EXTRACTED MATERIAL:
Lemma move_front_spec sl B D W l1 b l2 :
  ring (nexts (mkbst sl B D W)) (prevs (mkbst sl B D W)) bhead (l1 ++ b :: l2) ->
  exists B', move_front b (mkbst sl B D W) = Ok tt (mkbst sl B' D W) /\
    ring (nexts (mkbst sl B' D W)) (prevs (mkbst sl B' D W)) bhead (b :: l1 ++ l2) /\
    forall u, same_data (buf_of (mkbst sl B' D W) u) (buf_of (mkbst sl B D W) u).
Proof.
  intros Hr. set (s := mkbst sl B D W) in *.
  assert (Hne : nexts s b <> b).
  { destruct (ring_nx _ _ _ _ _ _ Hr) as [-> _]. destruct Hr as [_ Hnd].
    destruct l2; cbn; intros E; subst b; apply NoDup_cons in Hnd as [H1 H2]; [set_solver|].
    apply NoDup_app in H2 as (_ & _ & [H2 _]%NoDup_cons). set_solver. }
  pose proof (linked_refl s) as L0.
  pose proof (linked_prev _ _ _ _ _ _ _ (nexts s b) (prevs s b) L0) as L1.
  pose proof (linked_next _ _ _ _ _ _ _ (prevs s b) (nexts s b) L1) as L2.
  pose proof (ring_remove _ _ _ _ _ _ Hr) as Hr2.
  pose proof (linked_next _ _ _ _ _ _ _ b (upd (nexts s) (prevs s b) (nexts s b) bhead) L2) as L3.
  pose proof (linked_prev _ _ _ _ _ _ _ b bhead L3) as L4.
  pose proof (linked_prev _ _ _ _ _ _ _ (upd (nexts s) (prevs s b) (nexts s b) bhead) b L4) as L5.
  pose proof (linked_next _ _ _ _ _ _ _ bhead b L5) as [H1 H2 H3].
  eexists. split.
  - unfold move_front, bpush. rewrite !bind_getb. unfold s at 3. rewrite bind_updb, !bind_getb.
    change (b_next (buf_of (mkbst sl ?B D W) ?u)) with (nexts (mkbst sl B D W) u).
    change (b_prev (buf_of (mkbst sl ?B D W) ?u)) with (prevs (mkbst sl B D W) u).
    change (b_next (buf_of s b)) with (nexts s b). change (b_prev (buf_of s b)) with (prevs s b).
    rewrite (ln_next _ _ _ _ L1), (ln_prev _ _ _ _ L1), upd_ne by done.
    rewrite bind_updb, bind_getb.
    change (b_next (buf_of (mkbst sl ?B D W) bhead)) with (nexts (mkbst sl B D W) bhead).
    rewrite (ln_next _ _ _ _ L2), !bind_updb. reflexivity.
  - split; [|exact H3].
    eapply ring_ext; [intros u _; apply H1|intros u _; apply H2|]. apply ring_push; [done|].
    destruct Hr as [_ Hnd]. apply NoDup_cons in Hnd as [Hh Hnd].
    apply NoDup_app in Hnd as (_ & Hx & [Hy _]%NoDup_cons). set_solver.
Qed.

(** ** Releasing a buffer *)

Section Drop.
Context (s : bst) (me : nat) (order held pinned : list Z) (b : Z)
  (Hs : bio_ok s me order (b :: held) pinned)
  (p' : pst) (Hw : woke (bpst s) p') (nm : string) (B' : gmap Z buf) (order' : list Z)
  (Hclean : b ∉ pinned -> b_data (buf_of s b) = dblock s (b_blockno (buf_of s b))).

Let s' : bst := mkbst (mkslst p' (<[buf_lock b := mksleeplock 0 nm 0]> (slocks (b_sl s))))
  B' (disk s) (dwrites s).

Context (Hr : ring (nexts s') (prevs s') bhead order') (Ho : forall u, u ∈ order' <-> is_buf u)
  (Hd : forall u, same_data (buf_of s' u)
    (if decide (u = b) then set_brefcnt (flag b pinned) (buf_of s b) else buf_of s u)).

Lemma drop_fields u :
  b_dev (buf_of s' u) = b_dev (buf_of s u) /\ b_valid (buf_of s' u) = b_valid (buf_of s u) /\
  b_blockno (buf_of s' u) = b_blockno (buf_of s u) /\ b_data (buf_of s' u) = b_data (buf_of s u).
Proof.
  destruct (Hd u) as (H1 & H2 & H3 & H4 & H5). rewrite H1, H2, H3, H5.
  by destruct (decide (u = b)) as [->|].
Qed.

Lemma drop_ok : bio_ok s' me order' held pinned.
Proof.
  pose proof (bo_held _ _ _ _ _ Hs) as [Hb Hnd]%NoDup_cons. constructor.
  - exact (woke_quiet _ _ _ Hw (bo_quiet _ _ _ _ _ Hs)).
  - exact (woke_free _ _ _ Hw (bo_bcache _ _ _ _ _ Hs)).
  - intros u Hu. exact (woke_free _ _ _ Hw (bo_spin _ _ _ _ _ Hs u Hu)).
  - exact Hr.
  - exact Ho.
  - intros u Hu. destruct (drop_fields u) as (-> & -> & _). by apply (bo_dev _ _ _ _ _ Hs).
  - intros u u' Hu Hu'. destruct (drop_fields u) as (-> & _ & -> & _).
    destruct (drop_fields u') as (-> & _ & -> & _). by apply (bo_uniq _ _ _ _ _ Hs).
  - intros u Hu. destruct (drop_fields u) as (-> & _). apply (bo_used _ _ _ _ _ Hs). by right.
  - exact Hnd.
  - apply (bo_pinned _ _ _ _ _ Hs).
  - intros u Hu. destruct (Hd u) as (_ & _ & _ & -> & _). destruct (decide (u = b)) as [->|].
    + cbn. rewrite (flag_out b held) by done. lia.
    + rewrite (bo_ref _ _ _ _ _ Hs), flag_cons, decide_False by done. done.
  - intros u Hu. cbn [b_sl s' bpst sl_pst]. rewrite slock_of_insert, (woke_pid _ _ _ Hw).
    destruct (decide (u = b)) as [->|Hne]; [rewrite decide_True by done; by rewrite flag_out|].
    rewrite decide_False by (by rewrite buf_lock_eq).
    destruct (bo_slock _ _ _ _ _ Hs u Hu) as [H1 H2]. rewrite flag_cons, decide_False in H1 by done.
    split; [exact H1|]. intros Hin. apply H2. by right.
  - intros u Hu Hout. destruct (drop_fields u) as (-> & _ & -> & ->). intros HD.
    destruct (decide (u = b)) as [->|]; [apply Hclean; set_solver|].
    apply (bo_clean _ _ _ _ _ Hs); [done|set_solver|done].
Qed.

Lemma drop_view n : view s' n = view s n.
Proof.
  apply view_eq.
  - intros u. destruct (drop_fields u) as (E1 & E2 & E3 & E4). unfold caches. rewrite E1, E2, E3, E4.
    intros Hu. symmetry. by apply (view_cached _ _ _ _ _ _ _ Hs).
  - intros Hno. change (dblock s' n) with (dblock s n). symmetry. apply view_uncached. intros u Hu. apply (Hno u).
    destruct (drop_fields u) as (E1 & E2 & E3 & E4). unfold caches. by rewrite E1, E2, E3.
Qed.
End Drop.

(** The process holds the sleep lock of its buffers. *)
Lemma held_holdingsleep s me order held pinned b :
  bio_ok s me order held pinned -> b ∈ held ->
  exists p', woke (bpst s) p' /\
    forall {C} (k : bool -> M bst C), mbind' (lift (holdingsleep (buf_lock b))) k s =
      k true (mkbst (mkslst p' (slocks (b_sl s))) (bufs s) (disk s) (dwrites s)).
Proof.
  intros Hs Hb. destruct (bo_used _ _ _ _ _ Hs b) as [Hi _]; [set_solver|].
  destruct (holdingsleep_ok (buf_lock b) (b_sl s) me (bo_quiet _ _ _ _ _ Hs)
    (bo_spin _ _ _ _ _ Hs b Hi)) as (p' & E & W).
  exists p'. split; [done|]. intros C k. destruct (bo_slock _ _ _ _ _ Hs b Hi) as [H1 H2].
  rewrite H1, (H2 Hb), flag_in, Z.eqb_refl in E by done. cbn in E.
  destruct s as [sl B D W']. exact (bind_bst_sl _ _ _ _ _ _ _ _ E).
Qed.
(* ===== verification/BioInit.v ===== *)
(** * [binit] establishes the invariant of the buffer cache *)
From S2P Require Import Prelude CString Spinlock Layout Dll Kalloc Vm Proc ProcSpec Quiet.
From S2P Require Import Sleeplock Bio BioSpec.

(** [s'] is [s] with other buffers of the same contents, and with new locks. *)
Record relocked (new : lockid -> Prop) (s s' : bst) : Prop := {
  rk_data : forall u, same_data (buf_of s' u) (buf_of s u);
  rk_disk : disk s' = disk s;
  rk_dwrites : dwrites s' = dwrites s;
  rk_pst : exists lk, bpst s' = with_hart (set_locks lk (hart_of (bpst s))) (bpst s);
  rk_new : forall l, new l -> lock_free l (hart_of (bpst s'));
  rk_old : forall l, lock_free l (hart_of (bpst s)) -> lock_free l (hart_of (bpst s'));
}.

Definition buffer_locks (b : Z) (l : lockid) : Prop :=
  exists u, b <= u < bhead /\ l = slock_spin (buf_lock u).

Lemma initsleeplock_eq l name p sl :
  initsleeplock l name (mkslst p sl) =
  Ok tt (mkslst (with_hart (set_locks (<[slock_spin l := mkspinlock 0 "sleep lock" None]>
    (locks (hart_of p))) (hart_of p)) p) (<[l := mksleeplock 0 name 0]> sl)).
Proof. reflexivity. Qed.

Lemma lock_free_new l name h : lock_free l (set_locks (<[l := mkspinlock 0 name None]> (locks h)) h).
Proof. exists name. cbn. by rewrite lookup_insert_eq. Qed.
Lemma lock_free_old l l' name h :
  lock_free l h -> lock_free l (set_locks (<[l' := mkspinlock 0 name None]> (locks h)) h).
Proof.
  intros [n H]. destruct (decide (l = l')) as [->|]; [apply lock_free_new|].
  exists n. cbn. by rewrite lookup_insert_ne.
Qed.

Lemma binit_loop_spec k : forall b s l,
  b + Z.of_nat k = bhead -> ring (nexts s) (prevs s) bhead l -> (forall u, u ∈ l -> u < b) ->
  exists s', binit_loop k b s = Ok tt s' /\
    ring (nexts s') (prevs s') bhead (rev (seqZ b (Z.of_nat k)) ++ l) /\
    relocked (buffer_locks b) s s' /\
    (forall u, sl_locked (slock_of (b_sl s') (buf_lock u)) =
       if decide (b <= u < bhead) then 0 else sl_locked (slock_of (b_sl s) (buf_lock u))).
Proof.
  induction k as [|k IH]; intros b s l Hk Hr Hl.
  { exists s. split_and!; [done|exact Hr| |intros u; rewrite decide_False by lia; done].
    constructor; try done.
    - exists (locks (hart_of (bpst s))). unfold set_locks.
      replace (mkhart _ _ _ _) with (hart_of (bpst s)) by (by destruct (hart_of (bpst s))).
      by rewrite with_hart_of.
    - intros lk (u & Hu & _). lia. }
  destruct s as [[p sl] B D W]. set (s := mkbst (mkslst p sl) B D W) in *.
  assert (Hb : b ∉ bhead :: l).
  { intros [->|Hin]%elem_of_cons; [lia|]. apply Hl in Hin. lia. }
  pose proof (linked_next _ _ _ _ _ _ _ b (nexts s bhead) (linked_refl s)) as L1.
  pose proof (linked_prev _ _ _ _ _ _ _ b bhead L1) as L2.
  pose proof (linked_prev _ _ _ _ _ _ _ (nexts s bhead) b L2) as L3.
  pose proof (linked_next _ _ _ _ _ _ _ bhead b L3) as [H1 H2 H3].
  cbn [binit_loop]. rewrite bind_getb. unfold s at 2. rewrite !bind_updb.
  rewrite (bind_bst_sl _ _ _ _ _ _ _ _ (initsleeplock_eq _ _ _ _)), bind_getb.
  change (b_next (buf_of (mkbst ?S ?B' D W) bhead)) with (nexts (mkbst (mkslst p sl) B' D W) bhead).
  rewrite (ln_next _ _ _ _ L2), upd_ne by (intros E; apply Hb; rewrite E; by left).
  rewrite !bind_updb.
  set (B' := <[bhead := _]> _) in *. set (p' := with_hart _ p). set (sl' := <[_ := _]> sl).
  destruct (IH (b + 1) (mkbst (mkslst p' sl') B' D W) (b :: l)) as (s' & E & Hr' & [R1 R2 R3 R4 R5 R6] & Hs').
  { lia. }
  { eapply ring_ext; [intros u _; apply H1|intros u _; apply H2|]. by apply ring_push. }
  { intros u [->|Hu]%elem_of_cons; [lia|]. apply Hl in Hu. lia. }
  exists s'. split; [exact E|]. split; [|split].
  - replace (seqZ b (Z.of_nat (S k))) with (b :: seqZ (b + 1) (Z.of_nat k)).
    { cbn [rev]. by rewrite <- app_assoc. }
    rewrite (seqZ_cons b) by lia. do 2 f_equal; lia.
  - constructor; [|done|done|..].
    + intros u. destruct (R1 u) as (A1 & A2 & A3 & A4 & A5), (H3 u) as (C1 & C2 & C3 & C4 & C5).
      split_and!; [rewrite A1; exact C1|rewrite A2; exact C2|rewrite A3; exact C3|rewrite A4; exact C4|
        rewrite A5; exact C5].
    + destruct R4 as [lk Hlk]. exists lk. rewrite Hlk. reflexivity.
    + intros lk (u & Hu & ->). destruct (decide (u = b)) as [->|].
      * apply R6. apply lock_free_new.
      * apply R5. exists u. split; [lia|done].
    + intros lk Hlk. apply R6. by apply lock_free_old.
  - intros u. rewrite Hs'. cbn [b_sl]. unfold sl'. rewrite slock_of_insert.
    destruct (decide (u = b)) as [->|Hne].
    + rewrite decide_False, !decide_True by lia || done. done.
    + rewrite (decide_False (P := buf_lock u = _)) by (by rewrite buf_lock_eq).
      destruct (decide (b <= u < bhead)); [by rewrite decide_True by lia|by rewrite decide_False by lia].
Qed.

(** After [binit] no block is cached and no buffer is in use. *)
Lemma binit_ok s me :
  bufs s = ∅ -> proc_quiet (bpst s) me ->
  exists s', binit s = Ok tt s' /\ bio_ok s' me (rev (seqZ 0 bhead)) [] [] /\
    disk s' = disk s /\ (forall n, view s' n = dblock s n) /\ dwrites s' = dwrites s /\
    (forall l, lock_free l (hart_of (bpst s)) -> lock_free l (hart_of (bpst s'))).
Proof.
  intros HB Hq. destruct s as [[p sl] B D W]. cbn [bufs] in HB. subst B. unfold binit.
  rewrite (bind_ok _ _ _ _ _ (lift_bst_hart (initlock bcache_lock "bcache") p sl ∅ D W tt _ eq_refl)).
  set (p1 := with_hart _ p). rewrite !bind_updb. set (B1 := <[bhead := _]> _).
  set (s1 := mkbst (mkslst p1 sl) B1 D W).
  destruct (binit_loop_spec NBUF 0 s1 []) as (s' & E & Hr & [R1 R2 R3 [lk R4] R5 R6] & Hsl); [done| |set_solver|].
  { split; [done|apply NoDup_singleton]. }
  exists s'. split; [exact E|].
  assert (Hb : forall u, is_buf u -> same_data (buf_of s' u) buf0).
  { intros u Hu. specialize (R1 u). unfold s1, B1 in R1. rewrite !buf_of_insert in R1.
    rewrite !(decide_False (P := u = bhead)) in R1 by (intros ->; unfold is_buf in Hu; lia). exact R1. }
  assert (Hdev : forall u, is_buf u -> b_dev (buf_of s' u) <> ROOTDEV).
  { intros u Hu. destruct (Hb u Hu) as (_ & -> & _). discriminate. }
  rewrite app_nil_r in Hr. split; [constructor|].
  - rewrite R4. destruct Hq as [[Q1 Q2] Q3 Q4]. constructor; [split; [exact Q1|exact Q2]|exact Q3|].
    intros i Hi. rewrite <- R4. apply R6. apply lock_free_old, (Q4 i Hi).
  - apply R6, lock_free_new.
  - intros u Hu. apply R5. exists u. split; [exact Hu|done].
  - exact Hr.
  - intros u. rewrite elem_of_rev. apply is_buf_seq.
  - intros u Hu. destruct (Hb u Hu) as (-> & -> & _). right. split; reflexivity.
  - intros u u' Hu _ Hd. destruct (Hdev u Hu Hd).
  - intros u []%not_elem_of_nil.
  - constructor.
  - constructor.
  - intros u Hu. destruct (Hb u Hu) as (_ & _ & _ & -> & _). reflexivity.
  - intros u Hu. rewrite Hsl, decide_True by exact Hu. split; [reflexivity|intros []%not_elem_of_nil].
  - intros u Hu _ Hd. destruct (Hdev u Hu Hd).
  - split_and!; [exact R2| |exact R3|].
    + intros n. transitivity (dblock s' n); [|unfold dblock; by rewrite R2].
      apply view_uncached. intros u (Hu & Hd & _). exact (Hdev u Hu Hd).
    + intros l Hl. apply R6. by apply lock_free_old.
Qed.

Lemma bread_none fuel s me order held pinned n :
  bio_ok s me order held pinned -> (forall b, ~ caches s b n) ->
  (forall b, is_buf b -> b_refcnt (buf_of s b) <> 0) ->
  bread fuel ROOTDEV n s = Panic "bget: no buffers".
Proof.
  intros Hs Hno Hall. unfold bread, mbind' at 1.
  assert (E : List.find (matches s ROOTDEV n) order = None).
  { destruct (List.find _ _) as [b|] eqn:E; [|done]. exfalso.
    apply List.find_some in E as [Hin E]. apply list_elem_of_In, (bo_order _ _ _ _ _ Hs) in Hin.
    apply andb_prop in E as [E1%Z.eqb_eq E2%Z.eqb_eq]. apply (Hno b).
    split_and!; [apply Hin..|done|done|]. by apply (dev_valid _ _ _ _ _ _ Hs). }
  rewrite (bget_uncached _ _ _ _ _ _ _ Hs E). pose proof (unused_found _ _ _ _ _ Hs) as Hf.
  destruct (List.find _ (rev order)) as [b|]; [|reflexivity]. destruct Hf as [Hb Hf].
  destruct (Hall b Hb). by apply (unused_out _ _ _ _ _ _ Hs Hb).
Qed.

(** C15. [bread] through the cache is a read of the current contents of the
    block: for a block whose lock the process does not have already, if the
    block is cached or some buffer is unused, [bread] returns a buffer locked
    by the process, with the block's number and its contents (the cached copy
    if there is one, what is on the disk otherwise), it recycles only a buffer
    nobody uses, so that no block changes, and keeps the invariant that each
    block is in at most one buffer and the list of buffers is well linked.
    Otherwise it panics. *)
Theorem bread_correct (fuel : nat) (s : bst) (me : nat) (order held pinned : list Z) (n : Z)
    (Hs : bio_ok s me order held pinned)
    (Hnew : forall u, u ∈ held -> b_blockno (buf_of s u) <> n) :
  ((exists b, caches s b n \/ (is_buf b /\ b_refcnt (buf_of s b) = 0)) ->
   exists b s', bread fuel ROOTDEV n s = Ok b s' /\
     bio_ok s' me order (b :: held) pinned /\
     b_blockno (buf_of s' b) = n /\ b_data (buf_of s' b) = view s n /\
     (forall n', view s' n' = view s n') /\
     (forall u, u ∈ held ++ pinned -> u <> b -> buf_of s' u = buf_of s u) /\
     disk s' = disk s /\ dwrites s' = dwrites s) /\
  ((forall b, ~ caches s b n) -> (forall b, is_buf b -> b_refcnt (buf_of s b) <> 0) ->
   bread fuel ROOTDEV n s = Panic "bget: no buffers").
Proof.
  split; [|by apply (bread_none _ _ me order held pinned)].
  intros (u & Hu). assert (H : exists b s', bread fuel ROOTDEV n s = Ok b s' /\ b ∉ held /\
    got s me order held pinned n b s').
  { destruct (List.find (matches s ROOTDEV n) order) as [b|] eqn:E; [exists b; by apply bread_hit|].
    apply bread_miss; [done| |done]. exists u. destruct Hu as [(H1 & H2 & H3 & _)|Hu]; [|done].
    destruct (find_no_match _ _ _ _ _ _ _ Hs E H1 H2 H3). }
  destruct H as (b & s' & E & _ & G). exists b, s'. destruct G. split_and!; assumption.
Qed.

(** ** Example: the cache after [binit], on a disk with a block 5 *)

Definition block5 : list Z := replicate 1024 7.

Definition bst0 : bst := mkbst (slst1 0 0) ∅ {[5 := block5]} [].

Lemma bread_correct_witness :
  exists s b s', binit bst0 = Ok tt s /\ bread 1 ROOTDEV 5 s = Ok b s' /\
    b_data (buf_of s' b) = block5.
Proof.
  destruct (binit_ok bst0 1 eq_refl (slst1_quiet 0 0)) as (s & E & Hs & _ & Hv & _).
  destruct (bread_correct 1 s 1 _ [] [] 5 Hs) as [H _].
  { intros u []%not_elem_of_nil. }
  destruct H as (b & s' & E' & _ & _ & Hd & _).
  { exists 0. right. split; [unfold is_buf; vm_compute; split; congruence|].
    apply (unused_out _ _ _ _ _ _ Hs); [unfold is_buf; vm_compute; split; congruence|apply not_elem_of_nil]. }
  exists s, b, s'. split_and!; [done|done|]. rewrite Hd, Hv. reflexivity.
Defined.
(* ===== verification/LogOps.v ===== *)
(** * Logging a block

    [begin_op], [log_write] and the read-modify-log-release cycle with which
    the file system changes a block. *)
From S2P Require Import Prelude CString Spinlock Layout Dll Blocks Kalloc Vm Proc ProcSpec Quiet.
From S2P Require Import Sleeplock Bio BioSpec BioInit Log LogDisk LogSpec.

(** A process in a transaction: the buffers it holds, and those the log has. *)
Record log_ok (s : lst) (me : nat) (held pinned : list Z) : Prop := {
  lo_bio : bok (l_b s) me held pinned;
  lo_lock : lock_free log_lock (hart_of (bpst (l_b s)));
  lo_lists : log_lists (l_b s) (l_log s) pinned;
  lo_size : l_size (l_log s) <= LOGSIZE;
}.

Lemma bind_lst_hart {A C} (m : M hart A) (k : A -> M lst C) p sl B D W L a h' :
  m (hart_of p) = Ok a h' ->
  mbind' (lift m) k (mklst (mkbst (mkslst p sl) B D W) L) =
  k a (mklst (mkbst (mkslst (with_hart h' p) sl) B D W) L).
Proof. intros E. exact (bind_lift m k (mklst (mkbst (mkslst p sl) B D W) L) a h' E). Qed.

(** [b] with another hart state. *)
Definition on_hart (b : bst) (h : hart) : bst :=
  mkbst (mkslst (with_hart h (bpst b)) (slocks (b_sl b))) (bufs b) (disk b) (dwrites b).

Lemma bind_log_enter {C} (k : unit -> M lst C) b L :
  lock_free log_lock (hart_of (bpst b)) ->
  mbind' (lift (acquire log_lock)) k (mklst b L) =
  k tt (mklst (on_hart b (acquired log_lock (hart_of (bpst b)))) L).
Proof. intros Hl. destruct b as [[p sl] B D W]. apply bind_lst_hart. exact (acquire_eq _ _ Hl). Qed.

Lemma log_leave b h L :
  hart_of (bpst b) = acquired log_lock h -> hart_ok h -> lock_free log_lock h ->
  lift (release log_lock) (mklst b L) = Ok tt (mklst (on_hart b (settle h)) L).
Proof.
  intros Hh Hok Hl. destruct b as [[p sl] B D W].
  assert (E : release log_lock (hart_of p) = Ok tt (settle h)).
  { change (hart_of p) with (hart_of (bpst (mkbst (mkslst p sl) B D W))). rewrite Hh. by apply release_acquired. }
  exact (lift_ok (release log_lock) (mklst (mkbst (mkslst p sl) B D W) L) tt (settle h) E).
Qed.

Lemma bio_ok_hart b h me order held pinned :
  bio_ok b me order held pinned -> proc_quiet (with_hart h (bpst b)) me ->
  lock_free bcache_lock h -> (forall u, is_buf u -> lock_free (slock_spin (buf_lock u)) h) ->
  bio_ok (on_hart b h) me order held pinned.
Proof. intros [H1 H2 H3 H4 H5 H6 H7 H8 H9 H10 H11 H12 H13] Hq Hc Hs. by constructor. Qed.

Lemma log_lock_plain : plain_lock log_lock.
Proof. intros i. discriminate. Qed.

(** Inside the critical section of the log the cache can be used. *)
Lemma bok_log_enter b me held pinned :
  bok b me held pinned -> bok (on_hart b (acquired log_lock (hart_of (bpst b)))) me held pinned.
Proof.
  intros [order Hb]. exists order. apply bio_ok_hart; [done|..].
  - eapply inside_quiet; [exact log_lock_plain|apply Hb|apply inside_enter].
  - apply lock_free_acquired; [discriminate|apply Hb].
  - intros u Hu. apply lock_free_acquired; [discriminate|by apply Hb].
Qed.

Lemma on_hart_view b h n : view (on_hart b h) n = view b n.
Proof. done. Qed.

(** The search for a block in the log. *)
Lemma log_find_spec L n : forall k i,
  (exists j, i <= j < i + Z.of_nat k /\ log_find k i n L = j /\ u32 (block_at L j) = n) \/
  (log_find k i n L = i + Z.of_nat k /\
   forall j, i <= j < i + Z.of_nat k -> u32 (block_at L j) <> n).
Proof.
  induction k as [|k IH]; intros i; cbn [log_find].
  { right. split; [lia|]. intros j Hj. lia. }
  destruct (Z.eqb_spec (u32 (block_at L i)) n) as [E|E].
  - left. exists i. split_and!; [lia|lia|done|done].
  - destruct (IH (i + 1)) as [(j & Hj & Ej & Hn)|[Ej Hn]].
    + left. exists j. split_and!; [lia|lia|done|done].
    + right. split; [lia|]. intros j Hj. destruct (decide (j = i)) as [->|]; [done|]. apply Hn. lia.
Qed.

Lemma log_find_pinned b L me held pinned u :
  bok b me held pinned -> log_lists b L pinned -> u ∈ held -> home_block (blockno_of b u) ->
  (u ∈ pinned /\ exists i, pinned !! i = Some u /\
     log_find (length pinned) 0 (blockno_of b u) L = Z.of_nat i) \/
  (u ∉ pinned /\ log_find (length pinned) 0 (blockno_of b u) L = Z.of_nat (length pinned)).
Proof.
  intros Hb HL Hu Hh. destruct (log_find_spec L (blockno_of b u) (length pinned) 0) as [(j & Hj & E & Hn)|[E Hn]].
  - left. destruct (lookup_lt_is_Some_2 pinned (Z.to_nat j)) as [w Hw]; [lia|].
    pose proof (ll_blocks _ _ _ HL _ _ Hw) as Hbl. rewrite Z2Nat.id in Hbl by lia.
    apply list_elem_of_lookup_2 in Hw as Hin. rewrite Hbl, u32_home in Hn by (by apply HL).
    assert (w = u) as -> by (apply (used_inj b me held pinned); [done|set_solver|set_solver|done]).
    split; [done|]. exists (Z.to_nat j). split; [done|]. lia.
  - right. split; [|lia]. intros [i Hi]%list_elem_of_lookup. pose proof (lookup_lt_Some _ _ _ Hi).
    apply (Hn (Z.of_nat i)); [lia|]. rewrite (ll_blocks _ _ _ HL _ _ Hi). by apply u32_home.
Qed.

YOUR TASK:
Copy range, inclusive: the line holding "bhead) L2) as L3." to the line holding "Section Drop.". Reproduce exactly those lines of the records above and no others.

REPLY TO THE TASK:
  pose proof (linked_next _ _ _ _ _ _ _ b (upd (nexts s) (prevs s b) (nexts s b) bhead) L2) as L3.
  pose proof (linked_prev _ _ _ _ _ _ _ b bhead L3) as L4.
  pose proof (linked_prev _ _ _ _ _ _ _ (upd (nexts s) (prevs s b) (nexts s b) bhead) b L4) as L5.
  pose proof (linked_next _ _ _ _ _ _ _ bhead b L5) as [H1 H2 H3].
  eexists. split.
  - unfold move_front, bpush. rewrite !bind_getb. unfold s at 3. rewrite bind_updb, !bind_getb.
    change (b_next (buf_of (mkbst sl ?B D W) ?u)) with (nexts (mkbst sl B D W) u).
    change (b_prev (buf_of (mkbst sl ?B D W) ?u)) with (prevs (mkbst sl B D W) u).
    change (b_next (buf_of s b)) with (nexts s b). change (b_prev (buf_of s b)) with (prevs s b).
    rewrite (ln_next _ _ _ _ L1), (ln_prev _ _ _ _ L1), upd_ne by done.
    rewrite bind_updb, bind_getb.
    change (b_next (buf_of (mkbst sl ?B D W) bhead)) with (nexts (mkbst sl B D W) bhead).
    rewrite (ln_next _ _ _ _ L2), !bind_updb. reflexivity.
  - split; [|exact H3].
    eapply ring_ext; [intros u _; apply H1|intros u _; apply H2|]. apply ring_push; [done|].
    destruct Hr as [_ Hnd]. apply NoDup_cons in Hnd as [Hh Hnd].
    apply NoDup_app in Hnd as (_ & Hx & [Hy _]%NoDup_cons). set_solver.
Qed.

(** ** Releasing a buffer *)

Section Drop.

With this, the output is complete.